Ketiga, kartu SIM tersebut terdaftar atas nama orang lain.
Kartu SIM yang terdaftar atas nama kerabat, teman, atau yang dibeli langsung di toko tidak akan dapat menyelesaikan verifikasi saat otentikasi biometrik diterapkan. Baik pemilik asli maupun pemilik baru harus mengunjungi toko Viettel secara langsung untuk menyelesaikan transfer kepemilikan sesuai peraturan.
Catatan Viettel: Jika nomor telepon Anda saat ini telah terdaftar untuk VNeID level 2 atau Anda sebelumnya telah menjalani verifikasi biometrik menggunakan kartu identitas warga negara yang dilengkapi chip melalui sistem penyedia jaringan, Anda termasuk dalam kelompok aman dan tidak perlu melakukan hal lain saat ini.

Anda dapat memverifikasi akun Anda sendiri melalui aplikasi My Viettel atau pergi ke toko Viettel untuk meminta bantuan petugas.
Cara memverifikasi langganan Anda di MyViettel
Langkah 1: Unduh dan instal aplikasi MyViettel di ponsel Anda.
Langkah 2: Buka aplikasi My Viettel dan masuk menggunakan nomor telepon Viettel Anda saat ini. Pada antarmuka utama:
Bagi pelanggan yang mendaftarkan kartu SIM seluler mereka menggunakan kartu identitas 9 digit atau kartu identitas warga negara 12 digit: Pilih "Verifikasi informasi pelanggan".
Bagi pelanggan prabayar yang mendaftarkan SIM seluler mereka menggunakan dokumen lain (paspor, kartu identitas militer/polisi) atau menerima pesan pemberitahuan dari nomor Viettel yang mengajak mereka untuk menstandarisasi informasi pelanggan mereka: Pilih fungsi "Standarisasi Informasi".
Langkah 3: Ambil foto Kartu Identitas Warga Negara Anda dan foto potret diri.
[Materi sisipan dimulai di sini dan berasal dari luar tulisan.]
(** * dbapi: queries over the ip addresses database

    A shallow embedding of [dbapi/dbapi.py].  Every function of the module
    takes a [MySQLdb] connection as its first parameter, builds one or two SQL
    statements by string formatting, runs them through a cursor of that
    connection and returns the fetched rows.

    The embedding keeps that shape:
    - an SQL text is a [statement], one constructor per template of the
      module, holding the values that are formatted into the template;
    - the connection is an explicit state ([connection]) threaded through a
      small state-and-exception monad ([M]); the state records the cursors
      that are open, the rows of the last executed statement and every call
      made on the cursor, in order;
    - [netaddr.IPAddress], which is a library outside the module, is a
      parameter of the development ([Section Dbapi]);
    - the MySQL server is [run]: the meaning of each of the six statement
      shapes over tables held as lists of rows.  The source name is pasted
      between double quotes into the text of the by-source statement: [run]
      gives that statement its meaning when the name is the body of one
      string literal ([plain_name]), and otherwise answers what the server
      behind the connection answers for the text ([answer_by_source]), which
      may be an error or any rows.

    The calls to [MODULE_LOGGER.debug] are left out: they return nothing and
    touch neither the connection nor the result. *)

From Stdlib Require Import List String Ascii NArith ZArith Bool Lia.
Import ListNotations.
Local Open Scope string_scope.
Local Open Scope list_scope.

(** ** Python values *)

(** [netaddr.IPAddress(...).version] is the int 4 or the int 6. *)
Inductive ip_version : Type := V4 | V6.

Definition version_number (v : ip_version) : N :=
  match v with V4 => 4 | V6 => 6 end.
(** ** Claims C9 and C10: the demo cleans up after itself *)

Section DemoCleanup.
Context {C : Client}.

(** When none of [files] exists, the upload loop only probes and warns. *)
Lemma upload_samples_nothing_there (fuel : nat) (store : string) (files : list string) :
  forall uploaded_count s,
    (forall f, In f files -> path_exists (world s) f = false) ->
    RagZero.upload_samples fuel store files uploaded_count s =
    (Ret uploaded_count,
     {| world := world s;
        trace := trace s ++ map (fun f => Probed f false) files;
        out := out s ++ map (fun f => "   ⚠️  File not found: " ++ f) files |}).
Proof.
  induction files as [| file_path rest IH]; intros uploaded_count s H; simpl.
  - rewrite !app_nil_r. destruct s. reflexivity.
  - rewrite bind_probe, (H file_path (or_introl eq_refl)), bind_print.
    rewrite IH by (intros f Hf; apply H; right; exact Hf).
    simpl. rewrite <- !app_assoc. reflexivity.
Qed.

(** The handler around the creation never resumes the run. *)
Lemma create_failed_stops (error_str : exn) (s s' : state) (store : Store) :
  RagZero.create_failed error_str s <> (Ret store, s').
Proof.
  unfold RagZero.create_failed.
  destruct (contains "PERMISSION_DENIED" error_str
            || contains "SERVICE_DISABLED" error_str);
    [| destruct (contains "API_KEY_INVALID" error_str)];
    repeat rewrite bind_print; discriminate.
Qed.

Lemma create_returned (s s1 : state) (store : Store) :
  try_except (perform (StoresCreate "Company Knowledge Base - Demo"))
    RagZero.create_failed s = (Ret store, s1) ->
  exists w,
    s1 = logged s w (Called (StoresCreate "Company Knowledge Base - Demo") (inr store)).
Proof.
  unfold try_except.
  destruct (perform_cases (StoresCreate "Company Knowledge Base - Demo") s)
    as [[w [a [_ Ep]]] | [w [e [_ Ep]]]]; rewrite Ep; intro H.
  - inversion H. subst. exists w. reflexivity.
  - exfalso. exact (create_failed_stops _ _ _ _ H).
Qed.
(** X6. Fix mode is idempotent on bodies: when the lines it produced
    are joined into a body and that body is fixed again against the
    same source, the second run produces the same lines, flags no
    change and prints nothing. *)
Theorem fix_mode_idempotent (id_body en_body : str) :
  let ids := map parse_line (split id_body) in
  let out := new_en_lines (align ids (map parse_line (split en_body))) in
  let again := align ids (map parse_line (split (join out))) in
  new_en_lines again = out /\ changes_made again = false
  /\ printed again = [].
Proof.
  intros ids out again. subst again.
  assert (split (join out) = out) as ->.
  { apply split_join.
    - intros E. pose proof (align_parsed_length (split id_body) (split en_body))
        as Hlen. fold ids in Hlen. fold out in Hlen. rewrite E in Hlen.
      pose proof (split_nonempty en_body). by destruct (split en_body).
    - apply align_no_nl, split_no_nl. }
  apply (fix_twice (split id_body) (split en_body)).
Qed.

(** X7. The cursors of the alignment loop stay ordered: after any
    number of iterations the source cursor is not past the target
    cursor, the target cursor is not past the end of the target
    records and the source cursor is not past the end of the source
    records; so a source record is only ever paired with a target
    record at its own position or later. *)
Theorem cursors_stay_ordered (id_parsed en_parsed : list parsed) (fuel : nat) :
  let st := while id_parsed en_parsed fuel init in
  id_idx st <= en_idx st /\ en_idx st <= length en_parsed
  /\ id_idx st <= length id_parsed.
Proof.
  assert (forall fuel st,
    id_idx st <= en_idx st /\ en_idx st <= length en_parsed
    /\ id_idx st <= length id_parsed ->
    let st' := while id_parsed en_parsed fuel st in
    id_idx st' <= en_idx st' /\ en_idx st' <= length en_parsed
    /\ id_idx st' <= length id_parsed) as H.
  { clear fuel. induction fuel as [|fuel IH]; intros st Hst; simpl; [done|].
    destruct (in_range id_parsed en_parsed st) eqn:Hr; [|done].
    destruct (in_range_lookup _ _ _ Hr) as (s & t & Hs & Ht).
    apply IH. rewrite (iterate_step _ _ _ _ _ Hs Ht), step_en_idx.
    apply lookup_lt_Some in Hs, Ht.
    destruct (step_id_idx s t st) as [-> | ->]; lia. }
  apply H. simpl. lia.
Qed.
Langkah 4: Lakukan pemindaian chip pada Kartu Identitas Warga Negara.
Langkah 5: Verifikasi informasi dan bandingkan dengan Kartu Identitas Warga Negara.
Langkah 6: Tinjau informasi kontrak dan tanda tangani secara elektronik.
Langkah 7: Konfirmasi OTP.
Langkah 8: Pemberitahuan bahwa pembaruan dokumen berhasil.